#Energy Gas technology

Using thermodynamics to predict risk and consequence of LNG RPT (Rapid Phase Transition)

Since 2015, SINTEF Energy Research has been leading a research project named Predict-RPT. The main goal of this project has been to improve the understanding of the potentially dangerous LNG Rapid Phase Transition (RPT) event. Below we will summarize some of our recently published progress (Predicting triggering and consequence of delayed LNG RPT) regarding quantitative assessment of LNG RPT risk and consequence. 

What are LNG RPT events?  

In marine LNG operations, either during production, transportation, or usage, there is a risk of spilling LNG onto water. As indicated in the sketch below, the LNG will start spreading on top of the ocean surface while evaporating. Although this often occurs without any further major incident, sometimes sudden explosive events occur. These are not explosions in the common sense, i.e. there is no fire. Rather, these events are so-called vapor explosions caused by abrupt and simultaneous evaporation of a larger amount of LNG.

LNG RPT Sketch of LNG spill scenario during ship/land transfer. 
Sketch of LNG spill scenario during ship/land transfer.

For more information about the rapid phase transition, see the blog “Why LNG Rapid Phase Transitions occur (And 3 reasons why they deserve attention)

Why do LNG RPT events occur? 

Since the LNG is very cold (-162℃) compared to seawater, the spill will initially be in the film-boiling regime. The resulting vapor film keeps the heat flux low, and no RPT event may occur. The commonly accepted theory is that RPT events are triggered because of a sudden breakdown of film boiling. As illustrated in the figure below, this occurs when the so-called Leidenfrost temperature of the LNG becomes high enough. The Leidenfrost temperature is initially too low for film boiling to break down, but if we note the following three points, 

  • RPT triggers when the LNG Leidenfrost temperature becomes high enough. 
  • The LNG Leidenfrost temperature increases as the fraction of methane decreases. 
  • The methane fraction in LNG decreases as it boils on top of water.  

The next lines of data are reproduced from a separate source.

(** ** Python values *)

(** The three container classes that line 201 tests with [isinstance]. *)
Inductive seqkind : Type := KTuple | KList | KArray.

(** The objects that reach the driver.  [PyIter] stands for an iterable
    without item access (a generator, a set); [PySeq KArray] is a
    [numpy.ndarray] of at least one dimension, whose items are rows (again
    arrays) or numpy scalars. *)
Inductive pyval : Type :=
| PyNone
| PyInt (z : Z)
| PyNaN
| PyStr (s : string)
| PySeq (k : seqkind) (xs : list pyval)
| PyIter (xs : list pyval).

(** Exceptions: the class name and the message. *)
Inductive exn : Type := Exn (cls msg : string).

Inductive result (A : Type) : Type :=
| Return (a : A)
| Raise (e : exn).
Arguments Return {A} a.
Arguments Raise {A} e.

Definition is_return {A} (r : result A) : bool :=
  match r with Return _ => true | Raise _ => false end.

(** The characters of a string, each as a string of length one: what
    iterating over a Python [str] yields. *)
Fixpoint chars (s : string) : list pyval :=
  match s with
  | EmptyString => []
  | String c s' => PyStr (String c EmptyString) :: chars s'
  end.

(** [hasattr(v, '__getitem__')]. *)
Definition has_getitem (v : pyval) : bool :=
  match v with
  | PyStr _ | PySeq _ _ => true
  | PyNone | PyInt _ | PyNaN | PyIter _ => false
  end.

(** [iter(v)]: the items an iterable yields, [None] when [v] is not
    iterable. *)
Definition iter (v : pyval) : option (list pyval) :=
  match v with
  | PyStr s => Some (chars s)
  | PySeq _ xs => Some xs
  | PyIter xs => Some xs
  | PyNone | PyInt _ | PyNaN => None
  end.

(** The items of a sequence, in index order ([v[0]], [v[1]], ...). *)
Definition items (v : pyval) : list pyval :=
  match v with
  | PyStr s => chars s
  | PySeq _ xs => xs
  | _ => []
  end.

(** [len(v)] for an object with item access. *)
Definition len (v : pyval) : nat := List.length (items v).

(** [isinstance(v, (tuple, list, np.ndarray))]. *)
Definition is_tuple_like (v : pyval) : bool :=
  match v with
  | PySeq _ _ => true
  | _ => false
  end.

(** [(x,)], the element [zip(entries)] yields for the item [x]. *)
Definition tuple1 (x : pyval) : pyval := PySeq KTuple [x].

(** [zip(entries)] of a single iterable: the one-element tuples of its
    items (a list in Python 2, an iterator consumed once in Python 3). *)
Definition zip (entries : pyval) : pyval :=
  PySeq KList (map tuple1 (items entries)).

(** ** The world: attributes of [self] and the ghost trace *)

Inductive event : Type :=
| EvFeaturize (args : list pyval)   (* self.featurize entered on args *)
| EvLabels                          (* self.feature_labels entered *)
| EvWarn.                           (* warnings.warn *)

(** An attribute is [None] until it is first assigned ([hasattr] false). *)
Record world : Type := World {
  _n_jobs : option positive;
  __ignore_errors : option bool;
  __return_errors : option bool;
  trace : list event
}.

Definition M (A : Type) : Type := world -> result A * world.

Definition ret {A} (a : A) : M A := fun w => (Return a, w).
Definition raise {A} (e : exn) : M A := fun w => (Raise e, w).
Definition bind {A B} (m : M A) (k : A -> M B) : M B :=
  fun w => match m w with
           | (Return a, w') => k a w'
           | (Raise e, w') => (Raise e, w')
           end.
(** [try: body except BaseException: handler]; the handler sees the
    exception that is being handled. *)
Definition try_except {A} (body : M A) (handler : exn -> M A) : M A :=
  fun w => match body w with
           | (Return a, w') => (Return a, w')
           | (Raise e, w') => handler e w'
           end.
Definition lift {A} (r : result A) : M A := fun w => (r, w).

Declare Scope py_scope.
Delimit Scope py_scope with py.
Notation "x <- m ;; k" := (bind m (fun x => k))
  (at level 100, m at next level, right associativity) : py_scope.
Notation "m ;; k" := (bind m (fun _ => k))
  (at level 100, right associativity) : py_scope.
Local Open Scope py_scope.
(** * Supply-chain automation: demand forecasting and automatic reordering

    A shallow embedding of the two Flask blueprints that carry the
    algorithmic core of the service,

      - [src/routes/reorder.py]     (reorder rules, trigger evaluation,
                                     order creation and approval), and
      - [src/routes/forecasting.py] (historical series, forecast engine,
                                     accuracy tracking),

    followed by the properties established about them.

    Modelling conventions.

    - JSON numbers are exact rationals ([Q]).  Python integers are exact
      already; binary floating point coincides with the rational model
      wherever the operations are exact (for instance [q * 1.5] for an
      integer [q], or sums of small integers).
    - The module-level dictionaries of the two files are fields of one
      [world] record that every handler threads through.  Dictionaries
      whose iteration order is observed by the code are insertion-ordered
      association lists ([dict]); dictionaries that are only looked up
      are [gmap]s.
    - [datetime.utcnow()] is a read of an external clock.  The clock is an
      arbitrary sequence of readings held in the world; every call
      consumes the next reading.
    - An exception leaves the mutations made so far in place, as in
      Python: handlers are functions [world -> result A * world].
    - Request bodies are taken after the handlers' required-field checks,
      as typed arguments. *)

From Stdlib Require Import ZArith QArith Qround Qabs String Ascii List Bool Lia Lqa.
From Stdlib Require Import Sorting.Sorted Sorting.Permutation.
From stdpp Require Import base option list gmap strings pretty.
Import ListNotations.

we see that the conditions for an RPT may be met if LNG is given enough time to boil off. In Predict-RPT we have developed a method to make quantitative predictions based on these principles, using thermodynamics and nucleation theory. 

LNG RPT Sketch of the “Boiling curve”. The horizontal axis is the difference between water temperature and the LNGs Leidenfrost temperature, and the vertical axis is the resulting heat flux. RPT occurs when passing from the film boiling regime (right) to the nucleate boiling regime (left). 
Sketch of the “Boiling curve”. The horizontal axis is the difference between water temperature and the LNGs Leidenfrost temperature, and the vertical axis is the resulting heat flux. RPT occurs when passing from the film boiling regime (right) to the nucleate boiling regime (left).


Predicting LNG RPT
  

With our method we attempt to answer the following questions: 

  1. Can a given spilled LNG mixture reach the conditions for RPT? 
  2. If yes to (1), how much LNG is left when those conditions are met, and what is the composition at that time? 
  3. If yes to (1), how severe is the resulting explosive event when RPT occurs, given the composition at the time of triggering? 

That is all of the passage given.